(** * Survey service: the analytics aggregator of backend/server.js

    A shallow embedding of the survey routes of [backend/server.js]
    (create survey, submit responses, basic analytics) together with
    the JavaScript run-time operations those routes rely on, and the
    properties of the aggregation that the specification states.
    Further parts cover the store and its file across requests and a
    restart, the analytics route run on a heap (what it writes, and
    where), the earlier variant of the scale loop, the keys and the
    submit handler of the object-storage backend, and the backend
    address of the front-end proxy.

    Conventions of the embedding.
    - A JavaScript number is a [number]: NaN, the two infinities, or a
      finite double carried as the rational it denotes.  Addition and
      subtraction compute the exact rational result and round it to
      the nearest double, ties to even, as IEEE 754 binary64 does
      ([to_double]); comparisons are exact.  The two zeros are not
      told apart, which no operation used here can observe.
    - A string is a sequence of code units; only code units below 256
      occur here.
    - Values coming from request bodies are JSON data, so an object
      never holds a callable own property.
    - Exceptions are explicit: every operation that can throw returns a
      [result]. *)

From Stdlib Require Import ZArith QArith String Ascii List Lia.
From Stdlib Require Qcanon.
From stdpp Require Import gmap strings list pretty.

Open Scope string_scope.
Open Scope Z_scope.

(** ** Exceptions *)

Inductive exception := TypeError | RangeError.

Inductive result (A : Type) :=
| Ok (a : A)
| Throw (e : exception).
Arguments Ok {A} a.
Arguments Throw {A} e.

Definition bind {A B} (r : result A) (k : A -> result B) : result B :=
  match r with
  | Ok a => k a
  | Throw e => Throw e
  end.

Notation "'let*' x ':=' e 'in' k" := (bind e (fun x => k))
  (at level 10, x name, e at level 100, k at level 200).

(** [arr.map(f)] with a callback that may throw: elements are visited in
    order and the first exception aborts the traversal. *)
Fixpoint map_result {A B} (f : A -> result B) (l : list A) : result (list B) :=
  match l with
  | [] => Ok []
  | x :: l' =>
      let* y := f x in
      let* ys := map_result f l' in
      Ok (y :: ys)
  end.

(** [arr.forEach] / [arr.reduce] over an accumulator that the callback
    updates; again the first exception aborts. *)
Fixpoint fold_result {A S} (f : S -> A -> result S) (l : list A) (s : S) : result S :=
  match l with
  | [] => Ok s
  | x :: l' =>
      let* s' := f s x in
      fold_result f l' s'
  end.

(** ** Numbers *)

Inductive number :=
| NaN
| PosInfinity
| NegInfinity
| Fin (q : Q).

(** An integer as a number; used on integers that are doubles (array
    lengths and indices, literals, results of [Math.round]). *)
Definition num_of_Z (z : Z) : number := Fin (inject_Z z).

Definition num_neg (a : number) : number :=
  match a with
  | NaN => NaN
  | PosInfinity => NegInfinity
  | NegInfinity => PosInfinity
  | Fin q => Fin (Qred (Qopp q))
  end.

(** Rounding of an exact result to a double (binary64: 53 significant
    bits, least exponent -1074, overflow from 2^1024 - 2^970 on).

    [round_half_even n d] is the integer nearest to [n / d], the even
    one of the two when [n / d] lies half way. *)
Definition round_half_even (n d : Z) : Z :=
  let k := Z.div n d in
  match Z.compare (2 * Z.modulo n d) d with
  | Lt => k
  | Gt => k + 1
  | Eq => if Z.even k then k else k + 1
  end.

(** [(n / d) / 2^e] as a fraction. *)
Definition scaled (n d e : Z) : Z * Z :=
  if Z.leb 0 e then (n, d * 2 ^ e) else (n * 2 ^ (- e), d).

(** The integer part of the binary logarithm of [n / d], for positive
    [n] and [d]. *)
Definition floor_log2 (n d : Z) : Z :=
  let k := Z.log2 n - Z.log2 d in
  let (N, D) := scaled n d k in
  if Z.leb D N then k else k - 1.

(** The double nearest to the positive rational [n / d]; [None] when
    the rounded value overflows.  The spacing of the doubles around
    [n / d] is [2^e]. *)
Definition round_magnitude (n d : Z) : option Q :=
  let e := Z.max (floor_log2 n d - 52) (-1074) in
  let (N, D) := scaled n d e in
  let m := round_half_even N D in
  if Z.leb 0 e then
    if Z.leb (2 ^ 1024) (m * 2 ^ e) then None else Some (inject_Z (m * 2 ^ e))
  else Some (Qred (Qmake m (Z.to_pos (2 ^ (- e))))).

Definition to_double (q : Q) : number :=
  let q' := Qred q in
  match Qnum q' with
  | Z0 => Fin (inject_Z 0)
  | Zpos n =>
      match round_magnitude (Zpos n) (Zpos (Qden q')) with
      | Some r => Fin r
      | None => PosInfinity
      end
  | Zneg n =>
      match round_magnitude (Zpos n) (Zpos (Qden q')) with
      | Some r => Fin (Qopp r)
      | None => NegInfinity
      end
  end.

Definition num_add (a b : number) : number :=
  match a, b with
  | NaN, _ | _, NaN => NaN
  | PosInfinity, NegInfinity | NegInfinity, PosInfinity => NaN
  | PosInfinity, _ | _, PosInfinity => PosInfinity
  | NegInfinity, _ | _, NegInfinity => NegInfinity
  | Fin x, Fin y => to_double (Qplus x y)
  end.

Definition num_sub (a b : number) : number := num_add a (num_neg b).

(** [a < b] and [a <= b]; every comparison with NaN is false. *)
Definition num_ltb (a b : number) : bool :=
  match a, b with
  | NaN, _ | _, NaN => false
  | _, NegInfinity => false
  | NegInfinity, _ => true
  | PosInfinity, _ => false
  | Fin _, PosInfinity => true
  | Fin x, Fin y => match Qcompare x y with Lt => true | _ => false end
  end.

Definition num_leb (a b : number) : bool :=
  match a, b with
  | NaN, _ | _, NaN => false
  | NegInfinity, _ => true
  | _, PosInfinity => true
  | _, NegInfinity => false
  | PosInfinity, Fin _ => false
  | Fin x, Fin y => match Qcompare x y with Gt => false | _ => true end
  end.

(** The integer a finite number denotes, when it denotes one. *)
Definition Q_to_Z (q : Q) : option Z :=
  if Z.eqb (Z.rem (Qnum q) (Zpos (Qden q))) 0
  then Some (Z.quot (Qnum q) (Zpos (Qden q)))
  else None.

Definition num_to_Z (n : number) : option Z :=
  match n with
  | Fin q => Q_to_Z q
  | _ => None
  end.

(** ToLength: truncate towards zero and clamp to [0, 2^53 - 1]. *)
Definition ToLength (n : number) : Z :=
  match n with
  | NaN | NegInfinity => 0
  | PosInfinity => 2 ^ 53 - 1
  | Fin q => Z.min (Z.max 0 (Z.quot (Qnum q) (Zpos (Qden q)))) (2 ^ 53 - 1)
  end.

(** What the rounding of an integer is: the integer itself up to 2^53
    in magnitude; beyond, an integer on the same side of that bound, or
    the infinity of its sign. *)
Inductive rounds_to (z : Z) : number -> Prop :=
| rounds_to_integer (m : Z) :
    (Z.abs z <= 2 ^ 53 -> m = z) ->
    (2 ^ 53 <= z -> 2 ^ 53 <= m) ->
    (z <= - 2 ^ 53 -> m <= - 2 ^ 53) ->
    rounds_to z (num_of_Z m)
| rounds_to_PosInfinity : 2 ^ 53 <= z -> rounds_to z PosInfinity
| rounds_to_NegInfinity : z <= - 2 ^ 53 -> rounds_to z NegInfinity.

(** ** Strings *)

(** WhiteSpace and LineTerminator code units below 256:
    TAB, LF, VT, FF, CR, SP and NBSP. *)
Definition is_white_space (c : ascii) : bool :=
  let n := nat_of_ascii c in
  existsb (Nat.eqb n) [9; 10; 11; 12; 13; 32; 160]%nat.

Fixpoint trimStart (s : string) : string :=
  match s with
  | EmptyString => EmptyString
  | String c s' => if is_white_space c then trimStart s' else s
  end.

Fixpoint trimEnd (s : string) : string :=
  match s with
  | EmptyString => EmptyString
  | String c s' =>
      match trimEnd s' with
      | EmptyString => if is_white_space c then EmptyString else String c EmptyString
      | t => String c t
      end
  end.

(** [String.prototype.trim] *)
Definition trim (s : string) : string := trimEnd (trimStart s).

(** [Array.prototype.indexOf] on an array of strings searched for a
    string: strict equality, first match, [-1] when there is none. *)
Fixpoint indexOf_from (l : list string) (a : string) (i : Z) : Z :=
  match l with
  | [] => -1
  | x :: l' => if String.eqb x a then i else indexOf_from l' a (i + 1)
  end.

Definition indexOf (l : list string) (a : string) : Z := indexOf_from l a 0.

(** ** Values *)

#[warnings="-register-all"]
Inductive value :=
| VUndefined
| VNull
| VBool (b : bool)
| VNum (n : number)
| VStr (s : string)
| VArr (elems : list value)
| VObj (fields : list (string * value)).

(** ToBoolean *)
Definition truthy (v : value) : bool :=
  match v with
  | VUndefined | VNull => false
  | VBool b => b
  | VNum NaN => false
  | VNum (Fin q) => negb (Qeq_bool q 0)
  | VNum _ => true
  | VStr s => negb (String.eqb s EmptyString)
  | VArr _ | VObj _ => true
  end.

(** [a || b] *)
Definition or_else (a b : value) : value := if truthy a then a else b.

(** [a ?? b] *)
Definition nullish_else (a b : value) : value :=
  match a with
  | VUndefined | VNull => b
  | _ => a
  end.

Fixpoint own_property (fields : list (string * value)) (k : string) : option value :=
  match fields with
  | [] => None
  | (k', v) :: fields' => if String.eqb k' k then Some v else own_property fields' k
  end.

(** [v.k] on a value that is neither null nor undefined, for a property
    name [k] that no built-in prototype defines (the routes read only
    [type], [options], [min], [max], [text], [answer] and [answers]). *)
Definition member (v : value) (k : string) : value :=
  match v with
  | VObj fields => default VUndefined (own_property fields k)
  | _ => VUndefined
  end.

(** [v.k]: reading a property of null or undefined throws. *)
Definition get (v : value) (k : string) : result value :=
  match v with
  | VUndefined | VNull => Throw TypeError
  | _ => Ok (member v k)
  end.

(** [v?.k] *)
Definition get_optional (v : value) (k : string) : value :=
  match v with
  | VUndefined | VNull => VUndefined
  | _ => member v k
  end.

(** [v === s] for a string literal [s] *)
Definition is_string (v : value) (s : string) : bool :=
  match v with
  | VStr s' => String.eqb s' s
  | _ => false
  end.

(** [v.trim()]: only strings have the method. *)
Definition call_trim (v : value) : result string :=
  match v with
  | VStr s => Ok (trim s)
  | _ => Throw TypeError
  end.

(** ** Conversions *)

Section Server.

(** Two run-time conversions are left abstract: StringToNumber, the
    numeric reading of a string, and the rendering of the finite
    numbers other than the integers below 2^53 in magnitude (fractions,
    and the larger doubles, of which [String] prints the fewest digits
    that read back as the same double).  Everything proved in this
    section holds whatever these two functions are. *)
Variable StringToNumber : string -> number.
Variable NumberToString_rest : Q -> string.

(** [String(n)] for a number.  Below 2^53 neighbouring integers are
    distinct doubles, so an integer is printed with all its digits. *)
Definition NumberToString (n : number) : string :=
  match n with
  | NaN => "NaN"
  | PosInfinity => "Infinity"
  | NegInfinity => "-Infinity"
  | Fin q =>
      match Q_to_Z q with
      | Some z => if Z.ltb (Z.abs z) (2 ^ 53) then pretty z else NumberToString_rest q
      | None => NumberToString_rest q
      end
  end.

########

Each line of the material with the word "reading" in it should be listed.

▸ **SOLUTION TO THIS EXERCISE**
(** [v.k]: reading a property of null or undefined throws. *)
    numeric reading of a string, and the rendering of the finite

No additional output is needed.